- Promotional poster of the event
- Promotion: Progress Wrestling
- Date: 10 September 2023
- City: Sheffield, England
- Venue: O2 Academy Sheffield

Event chronology
| ← Previous Chapter 155: Feel The Noize | Next → Chapter 157: Hungry Like The Wolf |

= Progress Chapter 156: Steal Yourself =

2023 Progress Wrestling event

The Chapter 156: Steal Yourself was a professional wrestling event produced by Progress Wrestling. It took place on 10 September 2023, in Sheffield, England at the O2 Academy Sheffield.

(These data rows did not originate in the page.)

(** C8: freeing a request returns exactly its own blocks.  [free] always
    succeeds; the request disappears from the tables of every group, the other
    requests keep theirs, blocks that were free stay free and in order, and the
    free blocks are then exactly those that no remaining request holds and that
    are not kept for a deferred free. *)
Theorem free_spec r k l
    (Hk : kv_inv k l) (Hne : kv_cache_groups (kv_cache_config (coordinator k)) ≠ []) :
  ∃ k' l', free r k = Ok k' ∧ kv_inv k' l' ∧ sublist l l' ∧
    Forall2 (λ m m', req_to_blocks m' = delete (request_id r) (req_to_blocks m) ∧
                     num_cached_block m' = delete (request_id r) (num_cached_block m))
      (single_type_managers (coordinator k)) (single_type_managers (coordinator k')) ∧
    ∀ i, i ∈ l' ↔ 0 < Z.of_nat i < num_blocks (kv_cache_config (coordinator k)) ∧ unowned k' i ∧ held i = 0%nat.
Proof.
  destruct (free_inv r k l Hk) as (k' & l' & E & [Hk' Hc] & Hsub & HF). exists k', l'.
  split; [done|]. split; [done|]. split; [done|]. apply same_config_cfg in Hc. split.
  - eapply Forall2_impl; [exact HF|]. by intros m m' [_ ?].
  - rewrite <- Hc. apply kv_ownership; [done|by rewrite Hc].
Qed.

End KVClaims.

(** ** Witnesses: a full-attention and a sliding-window group over ten blocks *)

#[local] Existing Instance demo_env.

Abbreviation demo_manager := (KVCacheManager FreeKVCacheBlockQueue).

Definition demo_cfg : KVCacheConfig :=
  mkConfig 10 [mkGroup (demo_spec FullAttentionSpec) false; mkGroup (demo_spec (SlidingWindowSpec 3)) false].
Definition demo_default : demo_manager :=
  mkKVCacheManager 16 true true None
    (mkCoordinator NoPrefixCache demo_cfg true 2 demo_pool [] [] None 0) 2 0 [].
Definition demo_init : result demo_manager :=
  KVCacheManager_init demo_cfg 16 2 2 None true false true false 1 1 None None 1 10.
Definition demo_kv0 : demo_manager := match demo_init with Ok k => k | Raise _ => demo_default end.

(** Computed states are compared by name. *)
Strategy 1000 [demo_kv0].

Lemma demo_init_ok :
  KVCacheManager_init demo_cfg 16 2 2 None true false true false 1 1 None None 1 10 = Ok demo_kv0.
Proof. vm_compute. reflexivity. Qed.

Lemma demo_config_ok : config_ok demo_cfg true 1 1 2 2.
Proof.
  split; try (cbn; lia). intros g Hg. assert (g ∈ kv_cache_groups demo_cfg) as Hg' by done. cbn in Hg'.
  apply elem_of_cons in Hg' as [->|Hg']; [by split|]. apply list_elem_of_singleton in Hg' as ->. by split.
Qed.

Lemma demo_kv0_inv : kv_inv demo_kv0 (seq 1 9).
Proof.
  exact (proj1 (kv_init_inv _ _ _ _ _ _ _ _ _ _ _ _ _ _ _ demo_kv0 demo_config_ok (eq_refl : 0 < 10) demo_init_ok)).
Qed.

(** A request of five tokens takes its slots. *)
Definition demo_request : Request := toy [1; 2; 3; 4; 5].
Definition demo_alloc : result (option KVCacheBlocks * demo_manager * Request) :=
  allocate_slots demo_request 5 0 None 0 0 false 0 true 0 false demo_kv0.
Definition demo_kv1 : demo_manager := match demo_alloc with Ok (_, k, _) => k | Raise _ => demo_default end.

Strategy 1000 [demo_kv1].

Lemma demo_alloc_pre :
  alloc_pre demo_request 5 0 (default (empty_kv_cache_blocks demo_kv0) None) 0 0 demo_kv0.
Proof.
  split; try (vm_compute; lia); try (vm_compute; done); try (by left).
  - left. split; [done|]. split; [done|]. split; [done|]. intros m Hm. right.
    destruct (ki_coord _ _ demo_kv0_inv) as [_ Hinv]. pose proof (mgr_bs_pos _ _ (mi_ok _ _ _ _ (Hinv m Hm))).
    change (num_computed_tokens demo_request + 0) with 0. lia.
  - intros _. split; [split; constructor|vm_compute; done|vm_compute; done].
Qed.

Lemma allocate_slots_spec_witness :
  ∃ res k' r' l', demo_alloc = Ok (res, k', r') ∧ kv_inv k' l' ∧
    res = Some (mkKVCacheBlocks [[1; 2; 3]; [4; 5; 6]]%nat false).
Proof.
  destruct (allocate_slots_spec demo_request 5 0 None 0 0 false 0 true 0 false demo_kv0 (seq 1 9)
              demo_kv0_inv demo_alloc_pre ltac:(lia)) as (res & k' & r' & l' & E & Hk & _).
  exists res, k', r', l'. split; [exact E|]. split; [exact Hk|].
  assert (fst <$> (fst <$> demo_alloc) = Ok res) as H by (unfold demo_alloc; rewrite E; reflexivity).
  vm_compute in H. injection H as <-. reflexivity.
Defined.

Lemma demo_alloc_ok : ∃ res r', demo_alloc = Ok (res, demo_kv1, r') ∧ ∃ l, kv_inv demo_kv1 l.
Proof.
  destruct (allocate_slots_ok demo_request 5 0 None 0 0 false 0 true 0 false demo_kv0 (seq 1 9)
              demo_kv0_inv demo_alloc_pre ltac:(lia)) as (res & k' & r' & l' & E & [Hk _] & _).
  assert (k' = demo_kv1) as -> by (unfold demo_kv1, demo_alloc; by rewrite E). exists res, r'. split; [exact E|eauto].
Qed.

Lemma kv_reachable_ownership_witness :
  let '(k, ds) := defer_free demo_request demo_kv1 [] in
  ds = [[1; 2; 3; 4; 5; 6]]%nat ∧ get_num_free_blocks (kv_pool k) = 3 ∧
  (∃ l, fq_rep (free_block_queue (kv_pool k)) l ∧
    ∀ i, i ∈ l ↔ 0 < Z.of_nat i < 10 ∧ unowned k i ∧ i ∉ concat ds) ∧
  ∃ k', return_deferred [1; 2; 3; 4; 5; 6]%nat k = Ok k'.
Proof.
  destruct (defer_free demo_request demo_kv1 []) as [k ds] eqn:Ed.
  assert (ds = [[1; 2; 3; 4; 5; 6]]%nat) as -> by (apply (f_equal snd) in Ed; vm_compute in Ed; by subst ds).
  split; [reflexivity|]. pose proof (f_equal fst Ed) as Ek. cbn [fst] in Ek.
  split; [rewrite <- Ek; vm_compute; reflexivity|].
  destruct (kv_reachable_ownership demo_cfg 16 2 2 None true false true false 1 1 None None 1 10 demo_kv0 k [[1; 2; 3; 4; 5; 6]]%nat)
    as (l & H1 & _ & _ & H2 & _ & _ & H3).
  - exact demo_config_ok.
  - discriminate.
  - lia.
  - exact demo_init_ok.
  - destruct demo_alloc_ok as (res & r' & E & _). unfold demo_alloc in E. eapply rtc_l.
    + apply deferred_kv. exact (step_alloc demo_request 5 0 None 0 0 false 0 true 0 false demo_kv0 res demo_kv1 r' demo_alloc_pre
             (Z.le_refl 0) E).
    + apply rtc_once. rewrite <- Ed. apply deferred_pop.
  - split; [exists l; split; [exact H1|exact H2]|]. apply (H3 _ []). reflexivity.
Defined.

(** The request is freed; its cached blocks serve the next one. *)
Definition demo_kv2 : demo_manager := match free demo_request demo_kv1 with Ok k => k | Raise _ => demo_default end.

Strategy 1000 [demo_kv2].

Lemma free_spec_witness : ∃ l', free demo_request demo_kv1 = Ok demo_kv2 ∧ kv_inv demo_kv2 l'.
Proof.
  destruct demo_alloc_ok as (res & r' & _ & l & Hk).
  destruct (free_spec demo_request demo_kv1 l Hk) as (k' & l' & E & Hk' & _).
  - vm_compute. discriminate.
  - assert (k' = demo_kv2) as -> by (unfold demo_kv2; rewrite E; reflexivity). exists l'. split; [exact E|exact Hk'].
Defined.

Lemma demo_kv2_inv : ∃ l, kv_inv demo_kv2 l.
Proof.
  destruct demo_alloc_ok as (res & r' & _ & l & Hk). destruct (free_inv demo_request demo_kv1 l Hk) as (k' & l' & E & [Hk' _] & _).
  assert (k' = demo_kv2) as -> by (unfold demo_kv2; by rewrite E). eauto.
Qed.

Definition demo_next : Request := toy [1; 2; 3; 4; 5; 6].

Lemma demo_search_ok : search_ok demo_kv2.
Proof.
  unfold search_ok.
  assert (coord_kind (coordinator demo_kv2) = Hybrid 2 [full_group false; swa_group]) as -> by (vm_compute; reflexivity).
  split; [vm_compute; reflexivity|]. split; [vm_compute; reflexivity|].
  assert (coord_scheduler_block_size (coordinator demo_kv2) = 2) as -> by (vm_compute; reflexivity).
  assert (length (single_type_managers (coordinator demo_kv2)) = 2%nat) as -> by (vm_compute; reflexivity).
  exists (full_group false), [swa_group]. split; [done|]. split; [exact (demo_hybrid_ok false)|].
  assert (block_size <$> single_type_managers (coordinator demo_kv2) = [2; 2]) as Hbs by (vm_compute; reflexivity).
  intros i m Hm. pose proof (list_lookup_fmap block_size (single_type_managers (coordinator demo_kv2)) i) as E.
  rewrite Hbs, Hm in E. clear Hbs Hm. destruct i as [|[|i]]; cbn in E; [..|discriminate]; injection E as <-.
  - exists (full_group false). split; [by left|]. split; [by left|done].
  - exists swa_group. split; [by right; left|]. split; [by left|done].
Qed.

Lemma demo_lookup_pre : lookup_pre demo_next demo_kv2.
Proof.
  split; try (vm_compute; done).
  - assert (Forall (λ m, req_blocks "r" m = [] ∧ num_cached_block m !! "r" = None)
              (single_type_managers (coordinator demo_kv2))) as HF by (vm_compute; repeat constructor).
    rewrite Forall_forall in HF. exact HF.
  - intros _. split; [split; constructor|vm_compute; done|vm_compute; done].
  - intros _. eexists. vm_compute. reflexivity.
Qed.

Lemma lookup_then_allocate_witness :
  ∃ b h k1, get_computed_blocks demo_next demo_kv2 = Ok (b, h, k1) ∧ h = 4 ∧
    ∃ res k' r', allocate_slots demo_next 2 h (Some b) 0 0 false 0 false 0 false k1 = Ok (res, k', r').
Proof.
  destruct demo_kv2_inv as [l Hk].
  destruct (lookup_then_allocate demo_next 2 0 0 false 0 false 0 false demo_kv2 l Hk demo_search_ok demo_lookup_pre)
    as (b & h & k1 & E & Hh & _ & _ & H); try lia; [vm_compute; discriminate|].
  exists b, h, k1. split; [exact E|].
  assert (snd <$> (fst <$> get_computed_blocks demo_next demo_kv2) = Ok h) as Eh by (rewrite E; reflexivity).
  vm_compute in Eh. injection Eh as <-. split; [reflexivity|].
  destruct H as (res & k' & r' & l' & E' & _); [vm_compute; discriminate|]. exists res, k', r'. exact E'.
Defined.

Nine matches were contested at the event. In the main event, Dan Moloney, Kid Lykos and Luke Jacobs defeated Dominatus Regnum (Charlie Sterling, Nick Riley and Spike Trivet).

==Production==
===Storylines===
The event included matches that each resulted from scripted storylines, where wrestlers portrayed heroes, villains, or less distinguishable characters in scripted events that built tension and culminated in a wrestling match or series of matches. Results were predetermined by Progress' creative writers, while storylines were produced on Progress' events airing on the Demand PROGRESS streaming service.

===Event===
The event started with the tag team confrontation in which Leon Slater and Man Like DeReiss defeated Jude London and Paris De Silva to win the ASCA Tag Team Championship. Next up, Renee Michelle picked up a victory in singles competition over Session Moth Martina. The third bout saw LJ Cleary outmatching Yoshiki Inamura in singles competition. Next up, Brian Cage defeated Mark Haskins in another singles bout. The fifth match saw Bullit picking up a victory over Big Damo. In another singles competition match, Charles Crowley defeated Axel Tischer. Next up, Westside Xtreme Wrestling's Laurance Roman defeated Gene Munny to retain the wXw Shotgun Championship. In the semi main event, LA Taylor defeated Alexxis Falcon in singles competition.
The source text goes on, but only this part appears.